Definition split (s : string) : list string := split_from "" s.

(** [sub in s] on strings. *)
Fixpoint contains (sub s : string) : bool :=
  prefix sub s ||
  match s with
  | EmptyString => false
  | String _ s' => contains sub s'
  end.

Definition list_string_eqb (l1 l2 : list string) : bool :=
  if list_eq_dec string_dec l1 l2 then true else false.

(** ** Dicts in insertion order *)

Definition dict (V : Type) : Type := list (string * V).

Fixpoint dict_get {V : Type} (k : string) (d : dict V) : option V :=
  match d with
  | [] => None
  | (k', v) :: d' => if String.eqb k k' then Some v else dict_get k d'
  end.

Definition dict_mem {V : Type} (k : string) (d : dict V) : bool :=
  match dict_get k d with
  | Some _ => true
  | None => false
  end.

(** [d[k] = v]: a present key keeps its place, a new key goes last. *)
Fixpoint dict_set {V : Type} (k : string) (v : V) (d : dict V) : dict V :=
  match d with
  | [] => [(k, v)]
  | (k', v') :: d' =>
      if String.eqb k k' then (k', v) :: d' else (k', v') :: dict_set k v d'
  end.

(** [d.get(k, default)] *)
Definition dict_get_default {V : Type} (k : string) (default : V)
  (d : dict V) : V :=
  match dict_get k d with
  | Some v => v
  | None => default
  end.

(** ** Numbers *)

(** [bool(x)] of a float: false exactly at zero. *)
Definition truthy (x : Q) : bool := negb (Z.eqb (Qnum x) 0).

Definition Qltb (x y : Q) : bool := negb (Qle_bool y x).

(** [sum(l)] *)
Definition sum (l : list Q) : Q := fold_left Qplus l 0.

(** [max(l)]: the first of the largest items; [ValueError] on []. *)
Definition py_max (l : list Q) : result Q :=
  match l with
  | [] => Raise ValueError
  | x :: l' => Ok (fold_left (fun m y => if Qltb m y then y else m) l' x)
  end.

(** [min(l)]: the first of the smallest items; [ValueError] on []. *)
Definition py_min (l : list Q) : result Q :=
  match l with
  | [] => Raise ValueError
  | x :: l' => Ok (fold_left (fun m y => if Qltb y m then y else m) l' x)
  end.

(** A stable sort on a key, as [sorted] and [list.sort] are: [x] goes
    before the first item that is not smaller than it. *)
Fixpoint insert_by {A : Type} (ltb : A -> A -> bool) (x : A) (l : list A)
  : list A :=
  match l with
  | [] => [x]
  | y :: l' => if ltb y x then y :: insert_by ltb x l' else x :: y :: l'
  end.

Fixpoint sort_by {A : Type} (ltb : A -> A -> bool) (l : list A) : list A :=
  match l with
  | [] => []
  | x :: l' => insert_by ltb x (sort_by ltb l')
  end.

Definition sorted (l : list Q) : list Q := sort_by Qltb l.

(** [statistics.mean] *)
Definition statistics_mean (l : list Q) : result Q :=
  match l with
  | [] => Raise StatisticsError
  | _ => Ok (sum l / inject_Z (Z.of_nat (List.length l)))
  end.

(** [statistics.median]: the middle item of the sorted data, or the mean
    of the two middle items. *)
Definition statistics_median (l : list Q) : result Q :=
  let data := sorted l in
  let n := List.length data in
  if Nat.eqb n 0 then Raise StatisticsError
  else if Nat.eqb (n mod 2) 1 then Ok (nth (n / 2) data 0)
  else
    let i := (n / 2)%nat in
    Ok ((nth (i - 1) data 0 + nth i data 0) / 2).

Definition round_half_even (x : Q) : Z :=
  let f := Qfloor x in
  match Qcompare (x - inject_Z f) (1 # 2) with
  | Lt => f
  | Gt => (f + 1)%Z
  | Eq => if Z.even f then f else (f + 1)%Z
  end.

(** [round(x, ndigits)] *)
Definition round (x : Q) (ndigits : nat) : Q :=
  let p := (10 ^ Z.of_nat ndigits)%Z in
  Qred (round_half_even (x * inject_Z p) # Z.to_pos p).

(** ** Literals: the instances of [float] and [int] used on examples *)

Definition digit_of (c : ascii) : option Z :=
  let n := nat_of_ascii c in
  if Nat.leb 48 n && Nat.leb n 57 then Some (Z.of_nat (n - 48)) else None.

Definition is_char (k : nat) (c : ascii) : bool := Nat.eqb (nat_of_ascii c) k.

(** A digit part: digits, single underscores allowed between two digits.
    Returns the value and the number of digits.  [sep] says that a digit
    must come next. *)
Fixpoint digits_from (sep : bool) (acc : Z) (n : nat) (s : string)
  : option (Z * nat) :=
  match s with
  | EmptyString => if sep then None else Some (acc, n)
  | String c s' =>
      if is_char 95 c then
        if sep then None else digits_from true acc n s'
      else
        match digit_of c with
        | Some d => digits_from false (10 * acc + d)%Z (S n) s'
        | None => None
        end
  end.

Definition digitpart (s : string) : option (Z * nat) := digits_from true 0%Z 0%nat s.

(** Splits at the first character satisfying [p]; the character is kept
    out of both halves. *)
Fixpoint break_at (p : ascii -> bool) (s : string) : string * option string :=
  match s with
  | EmptyString => (EmptyString, None)
  | String c s' =>
      if p c then (EmptyString, Some s')
      else let '(a, b) := break_at p s' in (String c a, b)
  end.

(** An optional sign: [true] for minus. *)
Definition strip_sign (s : string) : bool * string :=
  match s with
  | String c s' =>
      if is_char 45 c then (true, s')
      else if is_char 43 c then (false, s')
      else (false, s)
  | EmptyString => (false, s)
  end.

(** [int(s)] on a decimal literal. *)
Definition int_literal (s : string) : option Z :=
  let '(neg, body) := strip_sign s in
  match digitpart body with
  | Some (v, _) => Some (if neg then (- v)%Z else v)
  | None => None
  end.

Definition pow10 (e : Z) : Q :=
  if (0 <=? e)%Z then inject_Z (10 ^ e) else 1 # Z.to_pos (10 ^ (- e)).

(** The mantissa [digits] or [digits.] or [.digits] or [digits.digits]. *)
Definition mantissa (s : string) : option Q :=
  match break_at (is_char 46) s with
  | (ip, None) =>
      match digitpart ip with
      | Some (v, _) => Some (inject_Z v)
      | None => None
      end
  | (ip, Some fp) =>
      match ip, fp with
      | EmptyString, EmptyString => None
      | _, EmptyString =>
          match digitpart ip with
          | Some (v, _) => Some (inject_Z v)
          | None => None
          end
      | EmptyString, _ =>
          match digitpart fp with
          | Some (w, k) => Some (w # Z.to_pos (10 ^ Z.of_nat k))
          | None => None
          end
      | _, _ =>
          match digitpart ip, digitpart fp with
          | Some (v, _), Some (w, k) =>
              Some (inject_Z v + (w # Z.to_pos (10 ^ Z.of_nat k)))
          | _, _ => None
          end
      end
  end.

(** [float(s)] on a finite decimal literal, with an optional exponent,
    for the examples: it gives the exact value of the decimal where
    [float] gives the nearest double, and it reads neither [inf] nor
    [nan].  The theorems take [float] as a parameter. *)
Definition float_literal (s : string) : option Q :=
  let '(neg, body) := strip_sign s in
  let '(m, e) := break_at (fun c => is_char 101 c || is_char 69 c) body in
  match mantissa m with
  | None => None
  | Some q =>
      let signed := if neg then - q else q in
      match e with
      | None => Some (Qred signed)
      | Some es =>
          let '(eneg, ebody) := strip_sign es in
          match digitpart ebody with
          | Some (ev, _) =>
              Some (Qred (signed * pow10 (if eneg then (- ev)%Z else ev)))
          | None => None
          end
      end
  end.

(** ** The records of the program *)

(** A host sighting [[host, part]]: the token before an address, and the
    address token with its parentheses. *)
Definition host_pair : Type := (string * string)%type.

(** [class TracerouteOutput]: one hop of one run. *)
Record TracerouteOutput : Type := {
  avg : option Q;
  hop : string;
  hosts : list host_pair;
  maximum : option Q;
  median : option Q;
  minimum : option Q
}.

(** The value of [hop_data[hop]]: what the runs contributed to one hop.
    [result.avg] is only appended when it is a non-zero number; the other
    three fields are appended as they are, [None] included. *)
Record HopData : Type := {
  acc_avg : list Q;
  acc_max : list (option Q);
  acc_med : list (option Q);
  acc_min : list (option Q);
  acc_hosts : list (list host_pair)
}.

(** The dict [hop_stats]: the aggregate of one hop. *)
Record HopStats : Type := {
  s_avg : option Q;
  s_hop : string;
  s_hosts : list (list host_pair);
  s_max : option Q;
  s_med : option Q;
  s_min : option Q
}.

Definition empty_hop_data : HopData :=
  {| acc_avg := []; acc_max := []; acc_med := []; acc_min := [];
     acc_hosts := [] |}.

(** The numbers of a list that is handed to [max], [min] or
    [statistics.median] and then to [round]: a [None] among them ends in
    a [TypeError], from the comparison or from [round(None, 3)]. *)
Fixpoint floats_of (l : list (option Q)) : result (list Q) :=
  match l with
  | [] => Ok []
  | Some x :: l' => xs <- floats_of l' ;; Ok (x :: xs)
  | None :: _ => Raise TypeError
  end.

(** [parts[1:4] == ["*"] * 3] *)
Definition is_timeout (parts : list string) : bool :=
  list_string_eqb (firstn 3 (skipn 1 parts)) ["*"; "*"; "*"].

Definition is_address (part : string) : bool :=
  contains "(" part && contains ")" part.

Definition is_latency (part : string) : bool :=
  negb (is_address part) && contains "ms" part.

Section Trstats.

(** [float(s)] and [int(s)]; [None] is [ValueError]. *)
Variable py_float : string -> option Q.
Variable py_int : string -> option Z.

(** *** parse_traceroute_output *)

(** One turn of [for i in range(1, len(parts))]. *)
Definition scan_step (parts : list string) (i : nat)
  (st : list Q * list host_pair) : list Q * list host_pair :=
  let '(times, hosts) := st in
  let part := nth i parts "" in
  if contains "(" part && contains ")" part then
    let host := nth (i - 1) parts "" in
    (times, hosts ++ [(host, part)])%list
  else if contains "ms" part then
    match py_float (nth (i - 1) parts "") with
    | Some t => ((times ++ [t])%list, hosts)
    | None => (times, hosts)
    end
  else (times, hosts).

Definition scan (parts : list string) : list Q * list host_pair :=
  fold_left (fun st i => scan_step parts i st)
    (seq 1 (List.length parts - 1)) ([], []).

(** One turn of [for hop in hops], on the output list and the latency
    collector. *)
Definition parse_hop (hop : string)
  (st : list TracerouteOutput * dict (list Q))
  : result (list TracerouteOutput * dict (list Q)) :=
  let '(parsed_output, latencies_per_hop) := st in
  let parts := split hop in
  match parts with
  | [] => Raise IndexError
  | hop_number :: _ =>
      if is_timeout parts then
        Ok ((parsed_output ++
              [{| avg := None; hop := hop_number; hosts := [];
                  maximum := None; median := None; minimum := None |}])%list,
            latencies_per_hop)
      else
        let '(times, hosts) := scan parts in
        match times with
        | [] => Ok (parsed_output, latencies_per_hop)
        | _ :: _ =>
            let avg :=
              round (sum times / inject_Z (Z.of_nat (List.length times))) 2 in
            maximum <- py_max times ;;
            minimum <- py_max times ;;
            median <- statistics_median times ;;
            let latencies_per_hop :=
              dict_set hop_number
                (dict_get_default hop_number [] latencies_per_hop ++ times)%list
                latencies_per_hop in
            Ok ((parsed_output ++
                  [{| avg := Some avg; hop := hop_number; hosts := hosts;
                      maximum := Some maximum; median := Some median;
                      minimum := Some minimum |}])%list,
                latencies_per_hop)
        end
  end.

┄┄┄┄┄┄┄┄┄┄┄┄┄┄┄┄┄┄┄┄

### [TASK BRIEF]
What you give back must be the stretch above, starting at the line with "(** [round(x, ndigits)] *)" and ending at the line with "out of both halves. *)", copied exactly.

### [RESULT OF THE EXERCISE]
(** [round(x, ndigits)] *)
Definition round (x : Q) (ndigits : nat) : Q :=
  let p := (10 ^ Z.of_nat ndigits)%Z in
  Qred (round_half_even (x * inject_Z p) # Z.to_pos p).

(** ** Literals: the instances of [float] and [int] used on examples *)

Definition digit_of (c : ascii) : option Z :=
  let n := nat_of_ascii c in
  if Nat.leb 48 n && Nat.leb n 57 then Some (Z.of_nat (n - 48)) else None.

Definition is_char (k : nat) (c : ascii) : bool := Nat.eqb (nat_of_ascii c) k.

(** A digit part: digits, single underscores allowed between two digits.
    Returns the value and the number of digits.  [sep] says that a digit
    must come next. *)
Fixpoint digits_from (sep : bool) (acc : Z) (n : nat) (s : string)
  : option (Z * nat) :=
  match s with
  | EmptyString => if sep then None else Some (acc, n)
  | String c s' =>
      if is_char 95 c then
        if sep then None else digits_from true acc n s'
      else
        match digit_of c with
        | Some d => digits_from false (10 * acc + d)%Z (S n) s'
        | None => None
        end
  end.

Definition digitpart (s : string) : option (Z * nat) := digits_from true 0%Z 0%nat s.

(** Splits at the first character satisfying [p]; the character is kept
    out of both halves. *)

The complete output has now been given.